Preheat oven to 350°F. Melt butter in microwave (30 seconds at a time until fully liquid). Pour most of the melted butter into a 9x13 inch casserole dish, swirling to coat the bottom. Reserve about 1/4 of the butter for later.
Spread shredded chicken evenly across the buttered dish. Break up any large chunks. Pour frozen peas and carrots over the chicken and spread out evenly. Do not stir.
In a small bowl, combine garlic powder, onion powder, black pepper, and chili powder. Stir with a fork, then sprinkle evenly over the chicken and vegetables. Do not stir the layers together.
In a bowl, whisk together cream of chicken soup and chicken broth until smooth and pourable, breaking up all condensed bits. Pour evenly over the chicken and vegetables, letting it seep into the spaces.

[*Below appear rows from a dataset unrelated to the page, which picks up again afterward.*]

Lemma warm_put_replaces (key : Key) (obj : Object.t) (l : list Object.t) (ios ios' : list write_io) w w' (ks : list Key) (x : Z * Z) sp :
  warm_ok w sp -> wf_key key -> storable obj -> @WarmStore.Put PW warm_pool ios key (encodeObject obj) w = Some (w', ios', ks, Ok x) ->
  warm_ok w' (<[key := obj :: l]> sp).
Proof.
  intros (m & Hr & Ho) Hk Hob Hput. pose proof (offered_rec _ _ _ Hk (offered_new ∅ key l obj Hob)) as Hrec.
  pose proof (warm_put_rest warm_pool warm_unused _ _ _ _ _ _ _ _ _ Hr Hrec Hput) as Hr'.
  eexists. split; [exact Hr'|]. intros k b. rewrite lookup_insert_Some.
  intros [[<- <-] | [Hne [_ Hm]%(remove_keys_lookup warm_pool warm_unused)]]; [exists obj; split; [done|by apply offered_new]|].
  destruct (Ho k b Hm) as (o & -> & Hof). exists o. split; [done|by apply offered_insert_ne].
Qed.

Lemma warm_delete_forgets (io : write_io) (key : Key) w w' (id : Z) sp :
  warm_ok w sp -> wf_key key -> @WarmStore.Delete PW io key w = Some (w', Ok id) -> warm_ok w' (delete key sp).
Proof.
  intros (m & Hr & Ho) Hk Hd. pose proof (warm_delete_rest _ _ _ _ _ _ Hr Hk Hd) as Hr'. eexists. split; [exact Hr'|].
  intros k b [Hne Hm]%lookup_delete_Some. destruct (Ho k b Hm) as (o & -> & Hof). exists o. split; [done|by apply offered_delete_ne].
Qed.

Lemma hot_delete_forgets (h : HotStore) (key : Key) sp (now : Time) (low : Duration) :
  hot_ok h sp now low -> hot_ok (@Hot.Delete PH h key) (delete key sp) now low.
Proof.
  intros (hsp & clock & Hle & Hh & Ho). exists (delete key hsp), clock. split_and!; [done|by apply HH_delete|].
  intros k o [Hne Hk]%lookup_delete_Some. by apply offered_delete_ne, Ho.
Qed.

Lemma sync_ok (ok : bool) (id : Z) w sp : warm_ok w sp -> warm_ok (SyncSegment ok id w).1 sp.
Proof. intros (m & Hr & Ho). exists m. split; [by apply sync_rest|done]. Qed.
Lemma protect_ok (key : Key) w sp : warm_ok w sp -> warm_ok (Protect key w) sp /\ warm_ok (Unprotect key w) sp.
Proof. intros (m & Hr & Ho). destruct (protect_rest key w m Hr). split; by exists m. Qed.

(** *** Delete, Get and Put *)

Lemma evictWarm_ok (io : write_io) (synced : bool) (key : Key) t sp : wf_key key -> (forall w, t_warm t = Some w -> warm_ok w sp) ->
  let x := @evictWarmErr PW io synced key t in
  t_hot x.1 = t_hot t /\ (forall w, t_warm x.1 = Some w -> warm_ok w sp) /\
  (x.2 = Ok tt -> forall w, t_warm x.1 = Some w -> warm_ok w (delete key sp)).
Proof.
  intros Hk Hw. unfold evictWarmErr. destruct (t_warm t) as [w|] eqn:Ew; [|by split_and!; [done|..]; intros; simplify_eq/=].
  specialize (Hw w eq_refl). destruct (WarmStore.Delete io key w) as [[w1 [id|e]]|] eqn:Ed; cbn [fst snd].
  - pose proof (warm_delete_ok _ _ _ _ _ _ Hw Hk Ed) as H1. pose proof (warm_delete_forgets _ _ _ _ _ _ Hw Hk Ed) as H2.
    destruct (has_wal t).
    + pose proof (sync_ok synced id w1 _ H1) as S1. pose proof (sync_ok synced id w1 _ H2) as S2.
      destruct (SyncSegment synced id w1) as [w2 ok]. cbn [fst] in S1, S2. destruct ok; [|by split_and!; [done|..]; intros; simplify_eq/=].
      destruct (walEnqueue (DeleteEntry key) (set_warm w2 t)) as [t'|e] eqn:El; cbn [fst snd]; [|by split_and!; [done|..]; intros; simplify_eq/=].
      apply wal_frame in El as [Eh Et]. rewrite Eh, Et. by split_and!; [done|..]; intros; simplify_eq/=.
    + by split_and!; [done|..]; intros; simplify_eq/=.
  - pose proof (warm_delete_ok _ _ _ _ _ _ Hw Hk Ed) as H1. by split_and!; [done|..]; intros; simplify_eq/=.
  - rewrite Ew. by split_and!; [done|..]; intros; simplify_eq/=.
Qed.

Lemma delete_tiered_ok (io : write_io) (synced : bool) (key : Key) t sp (now : Time) (low : Duration) : wf_key key -> tiered_ok t sp now low ->
  let x := @Tiered.Delete PH PW io synced key t in
  tiered_ok x.1 (match x.2 with Ok _ => delete key sp | Err _ => sp end) now low.
Proof.
  intros Hk [Hh Hw] x. unfold x, Tiered.Delete. clear x. destruct (with_hot_frame (@Hot.Delete PH (t_hot t) key) t) as (F1 & F2 & _).
  destruct (evictWarm_ok io synced key (with_hot (@Hot.Delete PH (t_hot t) key) t) sp Hk) as (E1 & E2 & E3); [by rewrite F2|].
  destruct (evictWarmErr io synced key _) as [t' [[]|e]]; cbn [fst snd] in *; split; rewrite ?E1, ?F1; try by auto.
  - by apply hot_delete_forgets.
  - by apply hot_delete_ok.
Qed.

Lemma get_tiered_ok (env : get_env) (key : Key) t sp (now : Time) (low : Duration) :
  tiered_ok t sp now low -> now <= g_now env -> g_now env <= g_now2 env ->
  let x := @Tiered.Get PH hot_pool PW shard_hash env key t in
  tiered_ok x.1 sp (g_now2 env) low /\
  (x.2 = Ok None \/ exists o src, x.2 = Ok (Some (o, src)) /\ offered sp key o /\
     match src with
     | SourceHot => (matches shard_hash (hbans (t_hot t)) o (g_won env) (g_now env)).2 = false
     | SourceWarm => (matches shard_hash (hbans (@Hot.Get PH hot_pool shard_hash (t_hot t) key (g_won env) (g_now env)).1) o (g_won2 env) (g_now2 env)).2 = false
     end).
Proof.
  intros [Hh Hw] Hn1 Hn2 x. unfold x, Tiered.Get. clear x.
  destruct (hot_get_ok (t_hot t) key (g_won env) now (g_now env) sp low Hh Hn1) as [Hh1 Hg].
  destruct (@Hot.Get PH hot_pool shard_hash (t_hot t) key (g_won env) (g_now env)) as [h1 r]. cbn [fst snd] in *.
  pose proof (with_hot_frame h1 t) as (F1 & F2 & _).
  assert (tiered_ok (with_hot h1 t) sp (g_now2 env) low) as Hok1
    by (split; rewrite ?F1, ?F2; [by eapply hot_ok_mono; [intros ? ?|exact Hn2|exact Hh1]|done]).
  destruct r as [o|]; [split; [done|]; right; exists o, SourceHot; split_and!; [done|by apply Hg|by apply Hg]|].
  rewrite F2. destruct (t_warm t) as [w|] eqn:Ew; [|by split; [|left]].
  unfold get_warm. destruct (warm_get_ok key w sp (Hw w eq_refl)) as [Hw1 Hres]. destruct (WarmStore.Get key w) as [w1 r1]. cbn [fst snd] in *.
  assert (forall t', t_warm t' = Some w1 -> hot_ok (t_hot t') sp (g_now2 env) low -> tiered_ok t' sp (g_now2 env) low) as Hmk.
  { intros t' E Hh'. split; [done|]. intros w' E'. rewrite E in E'. by injection E' as <-. }
  destruct Hres as [-> | (p & -> & Hp)]; [split; [apply Hmk; [done|apply Hok1]|by left]|].
  destruct (storable_encodable p (offered_storable _ _ _ Hp)) as [He _].
  rewrite (decode_encode p He). set (o := rederiveTransients (decoded p)).
  assert (offered sp key o) as Ho by (eapply offered_copy; [exact Hp|]; intros q; apply copy_read).
  set (h2 := @Hot.Put PH hot_pool (t_hot (set_warm w1 (with_hot h1 t))) key o).
  destruct (with_hot_frame h2 (set_warm w1 (with_hot h1 t))) as (G1 & G2 & _). set (t2 := with_hot h2 _) in *.
  assert (hot_ok h1 sp (g_now env) low) as Hh1' by done.
  assert (hot_ok h2 sp (g_now env) low /\ hbans h2 = hbans h1) as [Hh2 Eb].
  { unfold h2. cbn [set_warm t_hot]. rewrite F1. split; [by apply hot_put_ok|]. destruct Hh1' as (hsp & clock & _ & Hhist & _).
    by apply (put_ok hot_pool hot_unused h1 hsp key (CloneForStorage o)), (hot_history_ok hot_pool hot_unused shard_hash regexp_compile _ _ _ _ Hhist). }
  rewrite G1. destruct (matchesActiveBan shard_hash h2 o (g_won2 env) (g_now2 env)) as [h3 banned] eqn:Em.
  assert (hot_ok h3 sp (g_now2 env) low) as Hh3.
  { destruct Hh2 as (hsp & clock & Hle & Hhist & Hof). exists hsp, (g_now2 env). split_and!; [lia| |done].
    pose proof (HH_ban_check hot_pool shard_hash regexp_compile h2 hsp clock low o (g_won2 env) (g_now2 env) Hhist ltac:(lia)) as H. by rewrite Em in H. }
  destruct banned.
  - match goal with |- context [with_hot ?h ?x] => destruct (with_hot_frame h x) as (K1 & K2 & _) end. split; [|by left].
    apply Hmk; cbn [fst]; [rewrite K2; exact G2|]. rewrite K1. by apply hot_delete_ok.
  - split; [by apply Hmk|]. right. exists o, SourceWarm. split_and!; [done|done|]. rewrite <- Eb.
    unfold matchesActiveBan in Em. destruct (matches shard_hash (hbans h2) o (g_won2 env) (g_now2 env)) as [b r]. by injection Em as _ ->.
Qed.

In a clean bowl, combine milk and biscuit mix. Add only half of the seasoning packet (save the other half). Whisk until smooth - batter should be thicker than pancake batter but pourable. Pour evenly over the pot pie (it won't cover everything completely).
Sprinkle shredded cheddar cheese over the entire surface (1/4 to 1/2 cup depending on preference).
Bake for 55 minutes, or until the top is golden brown and the edges are bubbling. Timing may vary based on your oven - watch for golden color and bubbling edges.
Remove from oven. If reserved butter has solidified, melt it again. Stir in the remaining half of the seasoning packet. Use a pastry brush to paint this seasoned butter over the biscuit top.
Let rest for 10 minutes before serving. This allows the filling to thicken properly and prevents burning your mouth.